=== TASK TO COMPLETE ===
Using the data below, please return every line exactly as given.

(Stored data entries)
(** * wav-decoder-ts: a shallow embedding of [src/index.ts]

    The decoder is a forward byte cursor ([createReader]) over a [DataView],
    a RIFF chunk walker ([decodeSync]), a format-chunk decoder
    ([decodeFormat]) and a sample decoder ([decodeData], [readPCM]).

    Modelling choices.
    - The buffer is a [list byte]. A [DataView] read outside the buffer
      throws a [RangeError]; this is the only thing that keeps the cursor
      inside the buffer, so it is modelled.
    - The cursor position and every integer the code computes are JavaScript
      numbers holding integers far below 2^53, where double arithmetic is
      exact: they are [Z].
    - The frame count [Math.floor (chunkSize / blockSize / numberOfChannels)]
      can be infinite or NaN (division by zero): it is a [jsnum], an exact
      rational or one of the special values. For operands of 32 and 16 bits
      the two rounded double divisions cannot move the quotient across an
      integer, so the floor of the exact quotient is the floor JavaScript
      computes.
    - Sample values are IEEE doubles ([PrimFloat.float]); a store into a
      [Float32Array] rounds to binary32 ([fround]).
    - The loops whose bound the input decides (the chunk loop, the frame
      loop) run on fuel; a run that exhausts it is [Diverge].
    - A call runs in a world of its own, on the bytes of an [ArrayBuffer].
      What outlives a call (the module's [formats] object, [global.Buffer]
      and the typed arrays, by address) is explicit in [Store], where
      [decodeSync] takes a world and leaves one, and where the copy of a
      Node [Buffer] into an [ArrayBuffer] at its start is modelled. An
      environment without the binding [global] is not.
    - Left out: the promise wrapper [decode]. *)

From Stdlib Require Import ZArith List Lia Bool QArith Qround.
From Stdlib Require Import Strings.String Strings.Ascii Strings.Byte DecimalString DecimalN.
From Stdlib Require Import Floats.
From stdpp Require Import base list.

Import ListNotations.
Local Open Scope Z_scope.

(* ===================================================================== *)
(** * JavaScript numbers *)
(* ===================================================================== *)

Module JS.

(** A number that may fail to be finite: the result of [/] and [Math.floor]
    on integers. *)
Inductive jsnum :=
| Fin (q : Q)
| PInf
| NInf
| NaN.

Definition of_Z (z : Z) : jsnum := Fin (inject_Z z).

(** [a / b] for a finite divisor [b >= 0] (every divisor in the decoder is an
    unsigned 16-bit field). *)
Definition div (a : jsnum) (b : Z) : jsnum :=
  match a with
  | Fin q =>
      if b =? 0 then
        match Qnum q ?= 0 with
        | Gt => PInf
        | Lt => NInf
        | Eq => NaN
        end
      else Fin (q / inject_Z b)
  | PInf => PInf
  | NInf => NInf
  | NaN => NaN
  end.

=== FINISHED EXERCISE ===
(** * wav-decoder-ts: a shallow embedding of [src/index.ts]

    The decoder is a forward byte cursor ([createReader]) over a [DataView],
    a RIFF chunk walker ([decodeSync]), a format-chunk decoder
    ([decodeFormat]) and a sample decoder ([decodeData], [readPCM]).

    Modelling choices.
    - The buffer is a [list byte]. A [DataView] read outside the buffer
      throws a [RangeError]; this is the only thing that keeps the cursor
      inside the buffer, so it is modelled.
    - The cursor position and every integer the code computes are JavaScript
      numbers holding integers far below 2^53, where double arithmetic is
      exact: they are [Z].
    - The frame count [Math.floor (chunkSize / blockSize / numberOfChannels)]
      can be infinite or NaN (division by zero): it is a [jsnum], an exact
      rational or one of the special values. For operands of 32 and 16 bits
      the two rounded double divisions cannot move the quotient across an
      integer, so the floor of the exact quotient is the floor JavaScript
      computes.
    - Sample values are IEEE doubles ([PrimFloat.float]); a store into a
      [Float32Array] rounds to binary32 ([fround]).
    - The loops whose bound the input decides (the chunk loop, the frame
      loop) run on fuel; a run that exhausts it is [Diverge].
    - A call runs in a world of its own, on the bytes of an [ArrayBuffer].
      What outlives a call (the module's [formats] object, [global.Buffer]
      and the typed arrays, by address) is explicit in [Store], where
      [decodeSync] takes a world and leaves one, and where the copy of a
      Node [Buffer] into an [ArrayBuffer] at its start is modelled. An
      environment without the binding [global] is not.
    - Left out: the promise wrapper [decode]. *)

From Stdlib Require Import ZArith List Lia Bool QArith Qround.
From Stdlib Require Import Strings.String Strings.Ascii Strings.Byte DecimalString DecimalN.
From Stdlib Require Import Floats.
From stdpp Require Import base list.

Import ListNotations.
Local Open Scope Z_scope.

(* ===================================================================== *)
(** * JavaScript numbers *)
(* ===================================================================== *)

Module JS.

(** A number that may fail to be finite: the result of [/] and [Math.floor]
    on integers. *)
Inductive jsnum :=
| Fin (q : Q)
| PInf
| NInf
| NaN.

Definition of_Z (z : Z) : jsnum := Fin (inject_Z z).

(** [a / b] for a finite divisor [b >= 0] (every divisor in the decoder is an
    unsigned 16-bit field). *)
Definition div (a : jsnum) (b : Z) : jsnum :=
  match a with
  | Fin q =>
      if b =? 0 then
        match Qnum q ?= 0 with
        | Gt => PInf
        | Lt => NInf
        | Eq => NaN
        end
      else Fin (q / inject_Z b)
  | PInf => PInf
  | NInf => NInf
  | NaN => NaN
  end.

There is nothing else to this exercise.